§ DIRECTIONS:
Filter the listing below down to the lines containing the word "Import".

[Start of section]

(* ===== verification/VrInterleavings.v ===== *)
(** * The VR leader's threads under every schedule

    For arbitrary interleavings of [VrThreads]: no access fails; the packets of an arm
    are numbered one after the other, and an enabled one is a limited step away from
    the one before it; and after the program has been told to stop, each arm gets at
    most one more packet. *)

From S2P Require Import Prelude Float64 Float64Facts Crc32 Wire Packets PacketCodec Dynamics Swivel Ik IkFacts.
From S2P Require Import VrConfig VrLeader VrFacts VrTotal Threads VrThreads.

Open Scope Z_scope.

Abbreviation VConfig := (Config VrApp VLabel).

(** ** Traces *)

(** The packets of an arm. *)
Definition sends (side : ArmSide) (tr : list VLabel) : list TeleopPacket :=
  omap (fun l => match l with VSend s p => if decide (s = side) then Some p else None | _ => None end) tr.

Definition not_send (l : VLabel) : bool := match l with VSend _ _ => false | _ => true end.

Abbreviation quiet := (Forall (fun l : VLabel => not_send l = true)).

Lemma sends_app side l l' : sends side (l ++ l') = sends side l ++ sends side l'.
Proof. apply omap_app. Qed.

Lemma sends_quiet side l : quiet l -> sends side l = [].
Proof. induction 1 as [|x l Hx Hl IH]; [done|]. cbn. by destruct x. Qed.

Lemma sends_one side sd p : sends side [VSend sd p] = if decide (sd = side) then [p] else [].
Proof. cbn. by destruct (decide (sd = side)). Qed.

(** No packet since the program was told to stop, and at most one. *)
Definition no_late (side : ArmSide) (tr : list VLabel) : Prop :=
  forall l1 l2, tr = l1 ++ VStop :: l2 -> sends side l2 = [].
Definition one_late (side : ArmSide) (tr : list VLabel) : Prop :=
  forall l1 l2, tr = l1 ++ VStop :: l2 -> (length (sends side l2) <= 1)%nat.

[End of section]
[Start of section]

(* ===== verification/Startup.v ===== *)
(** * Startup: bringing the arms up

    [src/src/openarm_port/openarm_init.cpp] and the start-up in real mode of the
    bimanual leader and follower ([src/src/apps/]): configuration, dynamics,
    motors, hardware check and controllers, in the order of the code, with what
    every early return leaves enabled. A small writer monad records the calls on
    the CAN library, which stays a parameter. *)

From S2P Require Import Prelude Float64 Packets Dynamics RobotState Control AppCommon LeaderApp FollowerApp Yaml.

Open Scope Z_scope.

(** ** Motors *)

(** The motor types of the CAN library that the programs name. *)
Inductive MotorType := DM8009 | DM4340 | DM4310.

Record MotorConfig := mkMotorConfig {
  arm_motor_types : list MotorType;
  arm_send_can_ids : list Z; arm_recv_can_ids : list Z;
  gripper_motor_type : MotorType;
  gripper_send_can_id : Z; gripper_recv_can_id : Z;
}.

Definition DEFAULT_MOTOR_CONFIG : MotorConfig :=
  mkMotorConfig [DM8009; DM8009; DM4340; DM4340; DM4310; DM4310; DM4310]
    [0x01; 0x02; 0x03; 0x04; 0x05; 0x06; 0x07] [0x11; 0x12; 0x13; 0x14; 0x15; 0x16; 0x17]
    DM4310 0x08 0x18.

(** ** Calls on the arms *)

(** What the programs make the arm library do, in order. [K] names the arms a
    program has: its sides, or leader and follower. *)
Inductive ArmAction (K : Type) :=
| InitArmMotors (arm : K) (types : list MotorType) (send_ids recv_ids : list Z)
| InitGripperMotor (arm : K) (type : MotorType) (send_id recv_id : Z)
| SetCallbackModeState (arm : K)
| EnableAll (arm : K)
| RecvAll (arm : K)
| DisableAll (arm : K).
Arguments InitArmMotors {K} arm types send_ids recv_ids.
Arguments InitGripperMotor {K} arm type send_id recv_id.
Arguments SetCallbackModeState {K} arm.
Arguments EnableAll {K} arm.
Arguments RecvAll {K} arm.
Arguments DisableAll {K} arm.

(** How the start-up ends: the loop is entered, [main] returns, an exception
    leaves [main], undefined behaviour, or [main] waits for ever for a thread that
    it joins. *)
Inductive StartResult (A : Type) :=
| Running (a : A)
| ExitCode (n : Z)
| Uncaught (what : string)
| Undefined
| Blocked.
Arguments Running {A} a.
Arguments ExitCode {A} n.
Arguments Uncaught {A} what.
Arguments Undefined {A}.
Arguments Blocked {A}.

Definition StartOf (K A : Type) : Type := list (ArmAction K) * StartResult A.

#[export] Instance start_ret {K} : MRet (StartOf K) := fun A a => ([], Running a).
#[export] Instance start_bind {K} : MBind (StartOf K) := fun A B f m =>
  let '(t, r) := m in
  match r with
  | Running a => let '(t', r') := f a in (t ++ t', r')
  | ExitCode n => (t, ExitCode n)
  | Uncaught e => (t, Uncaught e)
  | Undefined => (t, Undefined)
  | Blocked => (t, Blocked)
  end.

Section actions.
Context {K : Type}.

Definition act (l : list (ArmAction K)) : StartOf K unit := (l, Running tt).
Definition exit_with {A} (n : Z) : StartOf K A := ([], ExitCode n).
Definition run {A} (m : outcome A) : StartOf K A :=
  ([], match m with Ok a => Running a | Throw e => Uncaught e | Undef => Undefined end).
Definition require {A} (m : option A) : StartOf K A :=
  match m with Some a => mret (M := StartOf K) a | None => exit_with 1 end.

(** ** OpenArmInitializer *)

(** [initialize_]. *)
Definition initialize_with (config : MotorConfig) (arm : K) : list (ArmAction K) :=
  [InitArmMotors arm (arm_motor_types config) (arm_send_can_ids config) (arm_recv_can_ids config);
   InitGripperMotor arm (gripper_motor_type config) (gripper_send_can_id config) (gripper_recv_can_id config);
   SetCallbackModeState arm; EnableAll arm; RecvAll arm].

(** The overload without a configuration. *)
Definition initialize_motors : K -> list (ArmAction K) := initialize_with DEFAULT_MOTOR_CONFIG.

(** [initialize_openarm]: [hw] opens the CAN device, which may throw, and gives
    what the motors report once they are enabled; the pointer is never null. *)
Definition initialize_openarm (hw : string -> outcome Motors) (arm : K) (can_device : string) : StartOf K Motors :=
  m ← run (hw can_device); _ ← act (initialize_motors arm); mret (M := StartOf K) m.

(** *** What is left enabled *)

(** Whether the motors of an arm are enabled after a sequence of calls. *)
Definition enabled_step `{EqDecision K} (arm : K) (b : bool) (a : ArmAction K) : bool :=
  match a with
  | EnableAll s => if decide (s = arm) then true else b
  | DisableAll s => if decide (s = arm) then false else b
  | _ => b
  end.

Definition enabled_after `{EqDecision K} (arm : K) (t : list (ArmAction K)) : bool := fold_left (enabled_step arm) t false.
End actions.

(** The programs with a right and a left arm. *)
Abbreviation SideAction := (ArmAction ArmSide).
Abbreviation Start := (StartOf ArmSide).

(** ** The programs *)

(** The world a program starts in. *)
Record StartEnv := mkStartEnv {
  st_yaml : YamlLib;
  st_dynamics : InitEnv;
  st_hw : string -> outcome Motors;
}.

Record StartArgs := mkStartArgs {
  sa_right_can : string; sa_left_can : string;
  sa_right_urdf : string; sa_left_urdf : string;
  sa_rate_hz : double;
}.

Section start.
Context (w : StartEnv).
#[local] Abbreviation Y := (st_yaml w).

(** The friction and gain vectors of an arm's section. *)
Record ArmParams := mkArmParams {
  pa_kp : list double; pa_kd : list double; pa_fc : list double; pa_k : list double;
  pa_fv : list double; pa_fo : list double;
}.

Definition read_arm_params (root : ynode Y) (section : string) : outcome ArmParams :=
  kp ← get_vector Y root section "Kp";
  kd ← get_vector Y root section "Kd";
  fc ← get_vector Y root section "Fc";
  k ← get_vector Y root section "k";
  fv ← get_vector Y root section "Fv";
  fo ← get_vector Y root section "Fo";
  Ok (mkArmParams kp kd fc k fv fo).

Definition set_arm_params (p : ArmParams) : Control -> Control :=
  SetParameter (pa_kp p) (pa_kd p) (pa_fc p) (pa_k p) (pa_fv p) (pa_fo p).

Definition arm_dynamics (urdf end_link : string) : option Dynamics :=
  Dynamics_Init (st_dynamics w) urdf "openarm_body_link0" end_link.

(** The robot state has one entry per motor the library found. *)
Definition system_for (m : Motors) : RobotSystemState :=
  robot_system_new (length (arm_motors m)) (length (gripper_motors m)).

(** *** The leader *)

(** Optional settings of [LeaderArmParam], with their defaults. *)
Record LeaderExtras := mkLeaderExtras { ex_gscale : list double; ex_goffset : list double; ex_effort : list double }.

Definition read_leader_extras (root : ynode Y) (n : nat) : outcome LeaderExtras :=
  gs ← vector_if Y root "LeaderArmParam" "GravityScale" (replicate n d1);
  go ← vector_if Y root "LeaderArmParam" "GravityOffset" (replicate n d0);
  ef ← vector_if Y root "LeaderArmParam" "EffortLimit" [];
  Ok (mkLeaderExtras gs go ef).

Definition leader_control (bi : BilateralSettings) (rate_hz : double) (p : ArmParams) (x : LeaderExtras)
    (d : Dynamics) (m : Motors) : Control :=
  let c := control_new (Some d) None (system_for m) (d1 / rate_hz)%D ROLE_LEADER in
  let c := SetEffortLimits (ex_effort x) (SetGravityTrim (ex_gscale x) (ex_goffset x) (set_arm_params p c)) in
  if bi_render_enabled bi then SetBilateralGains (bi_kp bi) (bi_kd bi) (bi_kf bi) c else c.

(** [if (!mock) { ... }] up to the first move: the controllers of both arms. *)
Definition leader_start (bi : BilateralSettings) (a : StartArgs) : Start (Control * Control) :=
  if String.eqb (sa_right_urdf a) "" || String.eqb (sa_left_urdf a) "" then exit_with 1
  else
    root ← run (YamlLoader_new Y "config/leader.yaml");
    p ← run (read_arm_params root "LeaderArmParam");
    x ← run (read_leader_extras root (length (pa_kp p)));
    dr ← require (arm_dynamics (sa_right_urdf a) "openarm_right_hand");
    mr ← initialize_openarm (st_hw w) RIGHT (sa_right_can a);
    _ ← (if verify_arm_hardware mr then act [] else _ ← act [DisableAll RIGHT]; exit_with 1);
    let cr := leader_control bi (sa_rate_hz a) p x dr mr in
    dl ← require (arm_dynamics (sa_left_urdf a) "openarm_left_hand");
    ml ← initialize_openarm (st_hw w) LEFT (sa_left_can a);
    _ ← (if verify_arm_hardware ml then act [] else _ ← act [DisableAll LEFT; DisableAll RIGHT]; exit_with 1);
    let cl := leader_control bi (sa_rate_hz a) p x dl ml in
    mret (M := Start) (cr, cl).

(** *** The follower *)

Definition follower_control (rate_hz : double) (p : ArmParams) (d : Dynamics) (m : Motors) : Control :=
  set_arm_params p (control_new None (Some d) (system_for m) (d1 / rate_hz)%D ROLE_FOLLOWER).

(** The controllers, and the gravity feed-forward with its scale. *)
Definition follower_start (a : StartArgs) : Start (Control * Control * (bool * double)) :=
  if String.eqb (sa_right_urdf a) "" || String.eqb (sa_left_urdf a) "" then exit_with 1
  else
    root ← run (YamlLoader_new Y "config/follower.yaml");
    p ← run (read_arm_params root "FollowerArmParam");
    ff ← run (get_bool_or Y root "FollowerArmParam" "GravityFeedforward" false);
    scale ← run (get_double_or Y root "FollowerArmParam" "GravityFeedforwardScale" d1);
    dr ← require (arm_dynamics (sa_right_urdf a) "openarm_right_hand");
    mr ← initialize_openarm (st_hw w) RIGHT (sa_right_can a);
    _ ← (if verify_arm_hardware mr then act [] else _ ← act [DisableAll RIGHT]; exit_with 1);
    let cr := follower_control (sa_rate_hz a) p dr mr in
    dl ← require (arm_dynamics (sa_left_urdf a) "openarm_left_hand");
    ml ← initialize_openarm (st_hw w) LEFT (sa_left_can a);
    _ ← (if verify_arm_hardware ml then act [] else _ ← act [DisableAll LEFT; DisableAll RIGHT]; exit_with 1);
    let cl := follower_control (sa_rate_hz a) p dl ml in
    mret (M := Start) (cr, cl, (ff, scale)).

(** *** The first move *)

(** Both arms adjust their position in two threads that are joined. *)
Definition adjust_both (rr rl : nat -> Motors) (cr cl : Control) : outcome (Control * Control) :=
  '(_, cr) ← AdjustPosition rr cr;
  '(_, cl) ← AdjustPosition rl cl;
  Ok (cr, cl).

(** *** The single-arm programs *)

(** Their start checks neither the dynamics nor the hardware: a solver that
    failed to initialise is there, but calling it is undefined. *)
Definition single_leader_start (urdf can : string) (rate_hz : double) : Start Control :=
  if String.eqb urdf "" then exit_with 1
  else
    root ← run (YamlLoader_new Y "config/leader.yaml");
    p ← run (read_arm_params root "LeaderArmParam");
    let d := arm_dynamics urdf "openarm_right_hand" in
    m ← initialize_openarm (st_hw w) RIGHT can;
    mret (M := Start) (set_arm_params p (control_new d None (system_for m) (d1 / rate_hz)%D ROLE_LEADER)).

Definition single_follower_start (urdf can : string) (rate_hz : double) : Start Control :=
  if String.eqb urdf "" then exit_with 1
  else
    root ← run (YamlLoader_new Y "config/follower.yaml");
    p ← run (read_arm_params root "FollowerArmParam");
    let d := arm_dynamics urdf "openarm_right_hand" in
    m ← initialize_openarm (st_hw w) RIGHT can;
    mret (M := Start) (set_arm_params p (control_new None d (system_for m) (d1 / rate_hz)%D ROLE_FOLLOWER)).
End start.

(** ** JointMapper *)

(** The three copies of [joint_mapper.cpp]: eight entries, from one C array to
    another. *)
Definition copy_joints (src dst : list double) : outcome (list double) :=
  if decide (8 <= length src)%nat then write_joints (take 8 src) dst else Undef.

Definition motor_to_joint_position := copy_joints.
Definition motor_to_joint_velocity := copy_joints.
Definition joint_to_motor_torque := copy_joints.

[End of section]

§ TASK RESULT:
From S2P Require Import Prelude Float64 Float64Facts Crc32 Wire Packets PacketCodec Dynamics Swivel Ik IkFacts.
From S2P Require Import VrConfig VrLeader VrFacts VrTotal Threads VrThreads.
From S2P Require Import Prelude Float64 Packets Dynamics RobotState Control AppCommon LeaderApp FollowerApp Yaml.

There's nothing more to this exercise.